Giter Club home page Giter Club logo

Comments (22)

joeyguerra avatar joeyguerra commented on July 18, 2024 1

Can you start Hubot with HUBOT_LOG_LEVEL=debug to see what line of code the execution is getting to?

from hubot.

johnseekins-pathccm avatar johnseekins-pathccm commented on July 18, 2024 1

Sure. The batch happens here:

const chunkSize = 10
    for (let i = 0; i < serviceNames.length; i += chunkSize) {
      let chunk = serviceNames.slice(i, i + chunkSize)
      const ignoredFromChunk = chunk.filter((service) => ignoredServices.includes(service))
      ignored.push.apply(ignored, ignoredFromChunk)
      chunk = chunk.filter((service) => !ignoredServices.includes(service))
      if (chunk.length < 1) {
        continue
      }
      let input = {
        cluster,
        services: chunk,
        include: []
      }
      let command = new DescribeServicesCommand(input)
      let serviceData
      try {
        serviceData = await ecsClient.send(command)
        serviceData = serviceData.services
      } catch (err) {
        robot.logger.error(`Request to AWS failed: ${err}`)
      }

Let's expand that a bit:

Instead of doing

    for (let i = 0; i < serviceNames.length; i++) {
      const service = serviceNames[i]
      if (ignoredServices.includes(service)) {
        ignored.push(service)
        continue
      }
      let input = {
        cluster,
        services: [service],
        include: []
      }
      let command = new DescribeServicesCommand(input)
      let serviceData
      try {
        serviceData = await ecsClient.send(command)
        serviceData = serviceData.services[0]
      } catch (err) {
        robot.logger.error(`Request to AWS failed: ${err}`)
      }

I now loop through the list of serviceArns in groups of 10 (and do some filtering). This means that I would send a request like ['service1', 'service2', ..., 'service10'] instead of [service1], [service2], etc. Reducing the time taken collecting data from AWS by a factor of 10.

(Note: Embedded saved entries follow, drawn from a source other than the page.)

(** C25: Safety: a lost lease settles nothing: once no job is held under a token - its run was
    settled, the owner changed the job, or another claim took it over - then whatever
    happens, unless that token is used for a new claim, both outcomes of the old run are
    refused and leave the store as it was. *)
Theorem lost_lease_settles_nothing s s' done_ failed :
  lost (co_channel done_) (co_chat_id done_) (co_job_id done_) (co_lease_token done_) s →
  lost (fj_channel failed) (fj_chat_id failed) (fj_job_id failed) (fj_lease_token failed) s →
  co_lease_token done_ = fj_lease_token failed →
  op_steps_where job_exec (λ op, ¬ claims_with (co_lease_token done_) op) s s' →
  wp (complete_telegram_scheduler_job_run done_)
     (λ r s'', r = Err "scheduler job completion rejected due to missing lease" ∧ s'' = s') s' ∧
  wp (fail_telegram_scheduler_job_run failed)
     (λ r s'', r = Err "scheduler job failure update rejected due to missing lease" ∧ s'' = s') s'.
Proof.
  intros H1 H2 Ht Hs.
  pose proof (op_steps_where_preserve _ _ _ (lost_stays _ _ _ _) _ _ Hs H1) as H1'.
  rewrite Ht in Hs.
  pose proof (op_steps_where_preserve _ _ _ (lost_stays _ _ _ _) _ _ Hs H2) as H2'.
  apply lost_count in H1', H2'. split.
  - unfold complete_telegram_scheduler_job_run. cbv zeta. do 7 wp_step. cbn [tget telegram_scheduler_jobs tset telegram_scheduler_runs jobs].
    rewrite ?H1'. by wp_step.
  - unfold fail_telegram_scheduler_job_run. cbv zeta. do 7 wp_step. cbn [tget telegram_scheduler_jobs tset telegram_scheduler_runs jobs].
    rewrite ?H2'. by wp_step.
Qed.

(** A re-claim takes the job away from every other token. *)
Lemma lost_after_claim channel chat_id job_id token token' s j :
  jobs_inv s → j ∈ jobs s → jb_id j = job_id → jb_lease_token j = Some token' → token' ≠ token →
  lost channel chat_id job_id token s.
Proof.
  intros Hi Hj Hid Ht Hne j' Hj' (_ & _ & Hid' & Ht'). assert (j = j') as ->; [|congruence].
  apply (nodup_key_inj jb_id (jobs s)); [by apply ji_ids|done..|congruence].
Qed.
End history.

I think perhaps surfacing the request timeout (somehow) would be amazing. Just so we know it's there.

from hubot.

joeyguerra avatar joeyguerra commented on July 18, 2024 1

I see. The new code changes

let input = {
  cluster,
  services: [service],
  include: []
}

to

let input = {
  cluster,
  services: services,
  include: []
}

where services is an array of service names without the ignored ones.

from hubot.

johnseekins-pathccm avatar johnseekins-pathccm commented on July 18, 2024 1

Closing this as it seems to be more an issue with timeouts within adapters. Thanks for the help!

from hubot.

joeyguerra avatar joeyguerra commented on July 18, 2024

Nothing in the code immediately stands out to me as the culprit. I have a few probing questions:

  • how is Hubot hosted? i.e. in kubernetes, on an EC2 instance, ????
  • how many instances of Hubot are running?
  • Does a single instance of Hubot have access to Prod, Dev and Stage?
  • What version of Hubot is running?

from hubot.

johnseekins-pathccm avatar johnseekins-pathccm commented on July 18, 2024

Nothing in the code immediately stands out to me as the culprit. I have a few probing questions:

* how is Hubot hosted? i.e. in kubernetes, on an EC2 instance, ????

Docker container in ECS

* how many instances of Hubot are running?

1

* Does a single instance of Hubot have access to Prod, Dev and Stage?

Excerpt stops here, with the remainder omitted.